### [Your instructions]
Up through the line that contains "Record Envelope := mkEnvelope", retype the entries exactly, beginning at the very first line.

### [Data supplied]
(* ===== verification/Mailbox.v ===== *)
(** * Mailboxes (include/qsbit/mailbox.hpp)

    A bounded FIFO between clocked components.  A message published at [now] becomes readable at the
    receiver's [latency]-th edge after [now]. *)

From S2P Require Import Prelude Error Time.

Section Mailbox.
Context {T : Type}.

Record Envelope := mkEnvelope {
  published : Tick; eligible : Tick; env_epoch : Epoch; value : T }.

Record Mailbox := mkMailbox {
  capacity : Z; receiver : Clock; latency : Z; entries : list Envelope }.
#[global] Instance eta_Mailbox : Eta Mailbox :=
  fun m => mkMailbox (capacity m) (receiver m) (latency m) (entries m).

Definition mailbox_new (cap : Z) (rx : Clock) (lat : Z) : result Mailbox :=
  do? require (0 <? cap) InvalidProfile in
  do? clock_validate rx in
  do? require (0 <? lat) InvalidProfile in
  Ok (mkMailbox cap rx lat []).

Definition mailbox_full (m : Mailbox) : bool := size_of (entries m) =? capacity m.
Definition mailbox_empty (m : Mailbox) : bool :=
  match entries m with [] => true | _ => false end.

Definition mailbox_publish (now : Tick) (epoch : Epoch) (v : T) : M Mailbox unit := fun m =>
  (do! m_lift (require (negb (mailbox_full m)) Capacity) in
   let! e := m_lift (clock_after (receiver m) now (latency m)) in
   do! m_lift (require (match last (entries m) with
                        | Some back => published back <=? now
                        | None => true
                        end) Protocol) in
   m_modify (fun m => m <| entries ::= fun l => l ++ [mkEnvelope now e epoch v] |>)) m.

Definition mailbox_peek (m : Mailbox) (now : Tick) : option Envelope :=
  match entries m with
  | e :: _ => if eligible e <=? now then Some e else None
  | [] => None
  end.

Definition mailbox_take (now : Tick) : M Mailbox (option Envelope) := fun m =>
  match mailbox_peek m now with
  | None => (Ok None, m)
  | Some e => (Ok (Some e), m <| entries ::= tail |>)
  end.

Definition mailbox_reset (m : Mailbox) : Mailbox := m <| entries := [] |>.

(** ** Invariant *)
Definition envelope_ok (rx : Clock) (lat : Z) (e : Envelope) : Prop :=
  0 <= published e /\ edges_after rx (published e) (Z.to_nat lat) (eligible e).

Record mailbox_wf (m : Mailbox) : Prop := {
  wf_capacity : 0 < capacity m;
  wf_receiver : clock_valid (receiver m);
  wf_latency : 0 < latency m;
  wf_size : size_of (entries m) <= capacity m;
  wf_envelopes : Forall (envelope_ok (receiver m) (latency m)) (entries m);
  wf_order : StronglySorted (fun a b => published a <= published b) (entries m) }.

Lemma mailbox_new_wf cap rx lat m :
  0 <= phase rx -> mailbox_new cap rx lat = Ok m -> mailbox_wf m /\ entries m = [].
Proof.
  intros Hph H. unfold mailbox_new in H. inv_ok H. reflect.
  match goal with Hv : clock_validate _ = Ok ?u |- _ =>
    destruct u; apply clock_validate_ok in Hv; [|done] end.
  split; [|done]. constructor; simpl; rewrite ?size_of_nil; try done; try lia; constructor.
Qed.

Lemma edges_after_monotone c n p q t u :
  clock_valid c -> p <= q -> edges_after c p n t -> edges_after c q n u -> t <= u.
Proof.
  intros Hc Hpq Ht Hu. destruct n as [|n]; [inversion Ht|].
  apply edges_after_closed in Ht as ->; [|done]. apply edges_after_closed in Hu as ->; [|done].
  destruct (next_edge_spec c p Hc) as (_ & _ & Hmin).
  destruct (next_edge_spec c q Hc) as (He & Hlt & _).
  specialize (Hmin _ He). lia.
Qed.

(** Publication order is readability order. *)
Lemma mailbox_eligible_order m :
  mailbox_wf m -> StronglySorted (fun a b => eligible a <= eligible b) (entries m).
Proof.
  intros [_ Hrx _ _ Henv Hord]. induction Hord as [|a l Hs IH Hall]; constructor.
  - apply IH. by inversion Henv.
  - inversion Henv as [|? ? [_ Ha] Hl]; subst. rewrite Forall_forall in *.
    intros b Hb. destruct (Hl b Hb) as [_ Hb'].
    eapply edges_after_monotone; [exact Hrx | by apply Hall | done | done].
Qed.

Lemma strongly_sorted_last {A} (R : A -> A -> Prop) `{!Reflexive R} `{!Transitive R} l b :
  StronglySorted R l -> last l = Some b -> Forall (fun y => R y b) l.
Proof.
  induction 1 as [|y l Hs IH Hall]; intros Hl; [constructor|].
  rewrite last_cons in Hl. destruct (last l) as [b'|] eqn:E; simplify_eq.
  - constructor; [|by apply IH]. rewrite Forall_forall in Hall. apply Hall.
    by apply last_Some_elem_of.
  - apply last_None in E as ->. by constructor.
Qed.

#[global] Instance published_le_refl : Reflexive (fun a b : Envelope => published a <= published b).
Proof. intros a. lia. Qed.
#[global] Instance published_le_trans : Transitive (fun a b : Envelope => published a <= published b).
Proof. intros a b c. lia. Qed.

Lemma mailbox_publish_inv now epoch v m u m' :
  0 <= now -> mailbox_wf m -> mailbox_publish now epoch v m = (Ok u, m') ->
  exists e, edges_after (receiver m) now (Z.to_nat (latency m)) e /\ e <= max64 /\
    m' = m <| entries := entries m ++ [mkEnvelope now e epoch v] |> /\
    size_of (entries m) < capacity m /\
    Forall (fun y => published y <= now) (entries m).
Proof.
  intros Hnow Hwf H. pose proof Hwf as [Hcap Hrx Hlat Hsz Henv Hord].
  unfold mailbox_publish in H. inv_ok H. reflect.
  match goal with Ha : clock_after _ _ _ = Ok ?t |- _ =>
    apply clock_after_ok in Ha as [He Hmax]; [|done..]; exists t end.
  split_and!; try done.
  - unfold mailbox_full in *. reflect. lia.
  - destruct (last (entries m)) as [b|] eqn:E.
    + reflect. eapply Forall_impl; [exact (strongly_sorted_last _ _ _ Hord E)|].
      simpl. intros. lia.
    + apply last_None in E as ->. constructor.
Qed.

Lemma mailbox_publish_wf now epoch v m u m' :
  0 <= now -> mailbox_wf m -> mailbox_publish now epoch v m = (Ok u, m') -> mailbox_wf m'.
Proof.
  intros Hnow Hwf H. destruct (mailbox_publish_inv _ _ _ _ _ _ Hnow Hwf H)
    as (e & He & _ & -> & Hlt & Hall).
  destruct Hwf as [Hcap Hrx Hlat Hsz Henv Hord]. constructor; simpl; try done.
  - rewrite size_of_app, size_of_cons, size_of_nil. lia.
  - apply Forall_app. split; [done|]. by repeat constructor.
  - by apply sorted_snoc.
Qed.

Lemma mailbox_publish_fault now epoch v m e m' :
  mailbox_publish now epoch v m = (Fault e, m') -> m' = m.
Proof.
  unfold mailbox_publish, m_bind, m_lift, m_modify. intros H.
  repeat (case_match; simplify_eq; try done).
Qed.

Lemma mailbox_tail_wf m : mailbox_wf m -> mailbox_wf (m <| entries ::= tail |>).
Proof.
  intros [Hcap Hrx Hlat Hsz Henv Hord]. destruct m as [c r l es]; simpl in *.
  destruct es as [|e es]; [by constructor|]. rewrite size_of_cons in Hsz.
  inversion Henv; inversion Hord; subst. constructor; simpl; try done. lia.
Qed.

Lemma mailbox_take_wf now m r m' :
  mailbox_wf m -> mailbox_take now m = (r, m') -> mailbox_wf m'.
Proof.
  unfold mailbox_take. intros Hwf H. case_match; simplify_eq; [by apply mailbox_tail_wf | done].
Qed.

Lemma mailbox_reset_wf m : mailbox_wf m -> mailbox_wf (mailbox_reset m).
Proof. intros [Hcap Hrx Hlat _ _ _]. constructor; simpl; rewrite ?size_of_nil; try done; try lia; constructor. Qed.

(** ** [while (auto message = mailbox.take(now)) body(message)] *)
Fixpoint take_while {S : Type} (get : S -> Mailbox) (set : Mailbox -> S -> S)
    (body : Envelope -> M S unit) (now : Tick) (fuel : nat) : M S unit :=
  match fuel with
  | O => m_ret ()
  | Datatypes.S fuel' =>
      let! message := m_zoom get set (mailbox_take now) in
      match message with
      | None => m_ret ()
      | Some e => do! body e in take_while get set body now fuel'
      end
  end.

Definition take_loop {S : Type} (get : S -> Mailbox) (set : Mailbox -> S -> S)
    (body : Envelope -> M S unit) (now : Tick) : M S unit :=
  fun s => take_while get set body now (Datatypes.S (length (entries (get s)))) s.

Lemma keeps_take_loop {S : Type} (I : S -> Prop) (get : S -> Mailbox) (set : Mailbox -> S -> S)
    (body : Envelope -> M S unit) now :
  (forall b s, I s -> I (set b s)) -> (forall e, keeps I (body e)) ->
  keeps I (take_loop get set body now).
Proof.
  intros Hset Hbody s r s' HI H. unfold take_loop in H.
  enough (Hk : forall fuel, keeps I (take_while get set body now fuel)) by (eapply Hk; eauto).
  induction fuel as [|fuel IH]; simpl; [apply keeps_ret|].
  apply keeps_bind; [by apply keeps_zoom|]. intros [e|]; [|apply keeps_ret].
  apply keeps_bind; [apply Hbody | done].
Qed.

(** The messages the loop visits: the longest readable prefix. *)
Fixpoint readable_prefix (now : Tick) (l : list Envelope) : list Envelope :=
  match l with
  | e :: l' => if eligible e <=? now then e :: readable_prefix now l' else []
  | [] => []
  end.

Lemma readable_prefix_filter now l :
  StronglySorted (fun a b => eligible a <= eligible b) l ->
  readable_prefix now l = List.filter (fun e => eligible e <=? now) l.
Proof.
  induction 1 as [|e l Hs IH Hall]; simpl; [done|].
  destruct (Z.leb_spec (eligible e) now); [by rewrite IH|].
  symmetry. clear IH Hs. induction Hall as [|b l Hb Hl IH]; simpl; [done|].
  destruct (Z.leb_spec (eligible b) now); [lia | done].
Qed.

(** A loop that only collects: what a receiver sees when it empties its mailbox at [now]. *)
Definition mailbox_collect (now : Tick) (m : Mailbox) : result unit * (Mailbox * list Envelope) :=
  take_loop fst (fun mb s => (mb, snd s))
    (fun e => m_modify (fun s => (fst s, snd s ++ [e]))) now (m, []).

Lemma take_while_collect now fuel m acc :
  (length (entries m) < fuel)%nat ->
  take_while fst (fun mb s => (mb, snd s)) (fun e => m_modify (fun s => (fst s, snd s ++ [e])))
    now fuel (m, acc) =
  (Ok (), (m <| entries := drop (length (readable_prefix now (entries m))) (entries m) |>,
           acc ++ readable_prefix now (entries m))).
Proof.
  revert m acc. induction fuel as [|fuel IH]; intros [c r l es] acc Hf; simpl in *; [lia|].
  unfold m_bind, m_zoom, mailbox_take, mailbox_peek. simpl.
  destruct es as [|e es]; simpl; [by rewrite app_nil_r|].
  destruct (Z.leb_spec (eligible e) now); simpl; [|by rewrite app_nil_r].
  rewrite IH by (simpl in *; lia). simpl. by rewrite <-app_assoc.
Qed.

Lemma drop_readable_prefix now l :
  StronglySorted (fun a b => eligible a <= eligible b) l ->
  drop (length (readable_prefix now l)) l = List.filter (fun e => now <? eligible e) l.
Proof.
  induction 1 as [|e l Hs IH Hall]; simpl; [done|].
  destruct (Z.leb_spec (eligible e) now), (Z.ltb_spec now (eligible e)); simpl; try lia; [done|].
  f_equal. clear IH Hs. induction Hall as [|b l Hb Hl IH]; simpl; [done|].
  destruct (Z.ltb_spec now (eligible b)); [by rewrite <-IH | lia].
Qed.

Lemma mailbox_collect_spec now m :
  mailbox_wf m ->
  mailbox_collect now m =
    (Ok (), (m <| entries := List.filter (fun e => now <? eligible e) (entries m) |>,
             List.filter (fun e => eligible e <=? now) (entries m))).
Proof.
  intros Hwf. pose proof (mailbox_eligible_order m Hwf) as Hs.
  unfold mailbox_collect, take_loop. simpl fst. rewrite take_while_collect by lia.
  by rewrite drop_readable_prefix, readable_prefix_filter.
Qed.

(** C33. A published message arrives exactly once, at the receiver's [latency]-th edge after its
    publication: emptying the mailbox at any tick [t] returns, in publication order, the messages
    whose arrival edge is not after [t], keeps the others, and the new message is among the
    returned ones exactly when its edge has come. *)
Theorem mailbox_delivers_on_edge (m m' : Mailbox) (now : Tick) (epoch : Epoch) (v : T) :
  mailbox_wf m -> 0 <= now -> mailbox_publish now epoch v m = (Ok (), m') ->
  exists arrival, edges_after (receiver m) now (Z.to_nat (latency m)) arrival /\
    forall t, exists kept got,
      mailbox_collect t m' = (Ok (), (m' <| entries := kept |>, got)) /\
      got = List.filter (fun e => eligible e <=? t) (entries m') /\
      got ++ kept = entries m' /\
      (mkEnvelope now arrival epoch v ∈ got <-> arrival <= t).
Proof.
  intros Hwf Hnow H. pose proof (mailbox_publish_wf _ _ _ _ _ _ Hnow Hwf H) as Hwf'.
  destruct (mailbox_publish_inv _ _ _ _ _ _ Hnow Hwf H) as (e & He & _ & Hm' & _ & _).
  exists e. split; [done|]. intros t.
  pose proof (mailbox_eligible_order m' Hwf') as Hs.
  eexists _, _. split_and!; [by apply mailbox_collect_spec | done | | ].
  - rewrite <-readable_prefix_filter, <-drop_readable_prefix by done.
    clear. induction (entries m') as [|b l IH]; simpl; [done|].
    destruct (eligible b <=? t); simpl; [by f_equal | done].
  - rewrite list_elem_of_In, filter_In, <-list_elem_of_In. simpl. rewrite Z.leb_le.
    split; [by intros [_ ?]|]. intros Hle. split; [|done]. subst m'. simpl.
    apply elem_of_app. right. by constructor.
Qed.
End Mailbox.
Arguments Envelope : clear implicits.
Arguments Mailbox : clear implicits.

Definition example_mailbox : Mailbox Z := mkMailbox 4 (mkClock 20 0) 2 [].

Lemma mailbox_delivers_on_edge_witness :
  exists m', mailbox_publish 1005 1 7 example_mailbox = (Ok (), m') /\
  exists arrival, edges_after (mkClock 20 0) 1005 2 arrival /\
      forall t, exists kept got,
        mailbox_collect t m' = (Ok (), (m' <| entries := kept |>, got)) /\
        got = List.filter (fun e => eligible e <=? t) (entries m') /\
        got ++ kept = entries m' /\
        (mkEnvelope 1005 arrival 1 7 ∈ got <-> arrival <= t).
Proof.
  eexists. split; [vm_compute; reflexivity|].
  refine (mailbox_delivers_on_edge example_mailbox _ 1005 1 7 _ _ _);
    [|lia|vm_compute; reflexivity].
  constructor; simpl; rewrite ?size_of_nil; try lia; try constructor; simpl; lia.
Defined.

### [Answer space]
(* ===== verification/Mailbox.v ===== *)
(** * Mailboxes (include/qsbit/mailbox.hpp)

    A bounded FIFO between clocked components.  A message published at [now] becomes readable at the
    receiver's [latency]-th edge after [now]. *)

From S2P Require Import Prelude Error Time.

Section Mailbox.
Context {T : Type}.

Record Envelope := mkEnvelope {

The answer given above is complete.